Comment CNN a utilisé le "journalisme citoyen" pour couvrir les événements au Japon
La plateforme participative de CNN est un succès, il n'y a plus de discussion là dessus. Elle n'a pas abimé le travail des journalistes. Au contraire.
Les événements tragiques qui ont entraîné le Japon dans le chaos sont l'exemple le plus récent et le plus représentatif de la puissance de ce que j'appelle "journalisme augmenté" (selon l'expression entendue chez l'ami Eric Scherer) plus que "'journalisme citoyen". C'est à dire un journalisme s'appuyant sur une communauté d'internautes témoins pour enrichir son travail : en qualité et en réactivité.
iReport a été lancé en 2006 par CNN. A l'origine, il s'agissait d'une plateforme à part, distincte du site de la chaîne d'infos américaine, avec sa propre marque, "iReport" et sa charte graphique. iReport se voulait un YouTube de l'information.
Les internautes pouvaient y envoyer leurs vidéos et leurs photos, prises sur le vif de l'actualité. Les contenus sont publiés bruts, sans vérification. Une dizaine de journalistes (issus de la presse écrite) est chargé de vérifier les contenus en amont avant de les envoyer à la chaîne pour publication à l'antenne. Sur le site, les contenus vérifiés sont marqués d'un label et facilement identifiables.
Depuis, CNN a complètement intégré son service, qui est aujourd'hui une rubrique du site, fièrement habillé aux couleurs de la marque.
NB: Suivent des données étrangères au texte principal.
(* ===== verification/Segment.v ===== *)
(** * Segment files (storage/segment.rs)

    A segment file is two identical checksummed header copies followed by the
    payload; legacy files have one plain header.  Whole files are replaced by
    rename; logs grow in place through a cached handle.  Paths name regular
    files here, so the symbolic-link and identity-change refusals of the source
    have no counterpart. *)

From S2P Require Import Prelude Bytes Text Errors Fs Layout TapeState Compression Records.
From S2P Require Import World Crc.

Definition SEGMENT_HEADER_SIZE : nat := 36.
Definition SEGMENT_HEADER_V2_COPY_SIZE : nat := 48.
Definition SEGMENT_HEADER_V2_TOTAL_SIZE : nat := 96.

Section Headers.
Context `{C : Crc32c}.

Definition integrity32_continue (acc : Z) (data : list Z) : Z := crc32c_append acc data.

Definition header_copy_body (h : SegmentHeader) : list Z :=
  header_encode h ++ to_le 2 1 ++ replicate 6 0.
Definition encode_v2_header_copy (h : SegmentHeader) : list Z :=
  let out := header_copy_body h in out ++ to_le 4 (integrity32 out).

Definition decode_v2_header_copy (buf : list Z) : Result StorageError SegmentHeader :=
  if decide (length buf < SEGMENT_HEADER_V2_COPY_SIZE)%nat
  then Err (Corrupt "v2 segment header too short")
  else if decide (integrity32 (take 44 buf) <> from_le (slice 44 48 buf))
  then Err (Corrupt "v2 segment header checksum mismatch")
  else
    let? header := header_decode (take SEGMENT_HEADER_SIZE buf) in
    if decide (version header <> STORAGE_LAYOUT_VERSION)
    then Err (VersionMismatch STORAGE_LAYOUT_VERSION (version header))
    else Ok header.

Definition select_copy (primary backup : Result StorageError SegmentHeader)
  : Result StorageError SegmentHeader :=
  match primary, backup with
  | Ok a, Ok b => if decide (sequence b <= sequence a) then Ok a else Ok b
  | Ok h, Err _ | Err _, Ok h => Ok h
  | Err _, Err _ => Err (Corrupt "no valid v2 segment header copy")
  end.

Definition decode_segment_header_set (buf : list Z) : Result StorageError (SegmentHeader * Z) :=
  if decide (length buf < SEGMENT_HEADER_SIZE)%nat then Err (Corrupt "segment header too short")
  else
    let legacy := header_decode (take SEGMENT_HEADER_SIZE buf) in
    let is_v1 := match legacy with
                 | Ok h => bool_decide (version h = STORAGE_LAYOUT_VERSION_V1)
                 | Err _ => false
                 end in
    match legacy, is_v1 with
    | Ok h, true => Ok (h, Z.of_nat SEGMENT_HEADER_SIZE)
    | _, _ =>
        if decide (length buf < SEGMENT_HEADER_V2_TOTAL_SIZE)%nat then
          match legacy with
          | Ok h =>
              if decide (magic h = STORAGE_LAYOUT_MAGIC /\ version h <> STORAGE_LAYOUT_VERSION)
              then Err (VersionMismatch STORAGE_LAYOUT_VERSION (version h))
              else Err (Corrupt "v2 segment header set too short")
          | Err e => Err e
          end
        else
          let primary := decode_v2_header_copy (take SEGMENT_HEADER_V2_COPY_SIZE buf) in
          let backup := decode_v2_header_copy
            (slice SEGMENT_HEADER_V2_COPY_SIZE SEGMENT_HEADER_V2_TOTAL_SIZE buf) in
          let? selected := select_copy primary backup in
          Ok (selected, Z.of_nat SEGMENT_HEADER_V2_TOTAL_SIZE)
    end.
(** Inserting after the elements with a smaller or equal key keeps the order. *)
Lemma insert_at_sorted {A} (key : A -> Z) x l :
  sorted_by key l ->
  sorted_by key (insert_at (partition_point (fun y => bool_decide (key y <= key x)) l) x l).
Proof.
  intros Hs. set (p := fun y => bool_decide (key y <= key x)). unfold insert_at.
  pose proof Hs as Hs'. rewrite <- (take_drop (partition_point p l) l) in Hs'.
  apply sorted_app in Hs' as (H1 & H2 & H3). apply sorted_app. split_and!; [done| |].
  - constructor; [done|]. apply Forall_forall. intros y Hy.
    apply (partition_point_drop key) in Hy; [|done|].
    + apply bool_decide_eq_false in Hy. unfold key_le. lia.
    + unfold p. intros a b Hab. rewrite !bool_decide_eq_true. lia.
  - intros a b Ha [->|Hb]%elem_of_cons; [|by eauto].
    apply partition_point_take, bool_decide_eq_true in Ha. done.
Qed.

(** ** Replaying a log *)
Class HashOrder : Type := hash_values : forall A : Type, gmap Z A -> list A.
Arguments hash_values {_ A} _.
Class HashOrderLaws `{HO : HashOrder} : Prop :=
  hash_values_perm : forall A (m : gmap Z A), hash_values m ≡ₚ (map_to_list m).*2.

Section Replay.
Context `{HO : HashOrder} {A : Type} (id_of key : A -> Z).

Definition replay (rs : list A) : gmap Z A := foldl (fun m r => <[id_of r := r]> m) ∅ rs.

(** [decode_log_payload] after the version dispatch: the length checks, the
    record budget, the records in order, the survivors sorted. *)
Definition decode_log (name : string) (prefix_len size : nat)
  (decode : list Z -> Result StorageError A) (payload : list Z) : Result StorageError (list A) :=
  if decide (length payload < prefix_len)%nat
  then Err (Corrupt (name +:+ " log payload too short"))
  else
    let body := drop prefix_len payload in
    if decide (length body mod size <> 0)%nat
    then Err (Corrupt (name +:+ " log payload length mismatch"))
    else
      let? _ := checked_metadata_record_count (Z.of_nat (length body / size)) in
      let? rs := rmapM decode (chunks_of size body) in
      Ok (sort_by_key key (hash_values (replay rs))).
Ce n'est plus un concurrent du travail des journalistes, mais une source d'enrichissement.
C'est grâce à iReport que ces derniers ont pu obtenir, avant tout le monde, des documents exceptionnels sur de nombreux événements.
Dernier en date : le tsunami au Japon. Avec une première vague de vidéos et de photos envoyées par les "iReporters". Comme celle de Ryan Mac Donald's, un citoyen américain sur place, qui croyait au début à un simple tremblement de terre : "“Oh my God, the building’s going to fall!” crie-t-il dans la vidéo, balançant sa caméra frénétiquement, de droite à gauche. On sent la peur dans sa voix. Document, témoignage, émotion et instantanéité, avant même que CNN n'envoie ses journalistes sur le terrain... Après avoir reçu sa vidéo, parmi des centaines d'autres (iReport reçoit environ 400 vidéos par jour sur tous les sujets), la rédaction l'a invité à témoigner en direct à l'antenne grâce à une connection "Skype".
Pendant la semaine qui a suivi l'événement, CNN a invité les iReporters sur place à témoigner en direct à l'antenne, tandis que les autres chaînes d'infos se battaient pour accéder aux sites, rapporte le "Nieman's Lab". Selon Simon Owens, le succès de la couverture du drame japonais vient en grande partie de sa section iReport.
La rubrique génère d'ailleurs 2 millions de visiteurs uniques par mois, alors que son objectif n'est pas de faire du trafic mais d'enrichir la couverture éditoriale de l'actualité.
Depuis 2006, 753.000 personnes ont créé un compte sur iReport. 800.000 vidéos et photos ont été envoyées par les témoins citoyens.
On voit bien ici, à grande échelle, toute la puissance du participatif. Mais aussi sa place dans la chaine de production et les raisons pour lesquelles le système fonctionne : si iReport marche aussi bien, c'est parce qu'il y a des journalistes qui, en bout de chaine, vérifient les contenus, les sélectionne et les mettent en scène. Les témoins envoient leurs contenus parce qu'ils sont édités par des professionnels qui leur donnent de l'ampleur et du sens.
En face, le média gagne en authenticité et en réactivité. Ce qui ne l'empêche pas d'envoyer ses reporters sur le terrain. Ces derniers peuvent se concentrer sur la valeur ajoutée et enrichir, "augmenter" leur travail par l'apport des milliers de témoins sur place armés de caméras.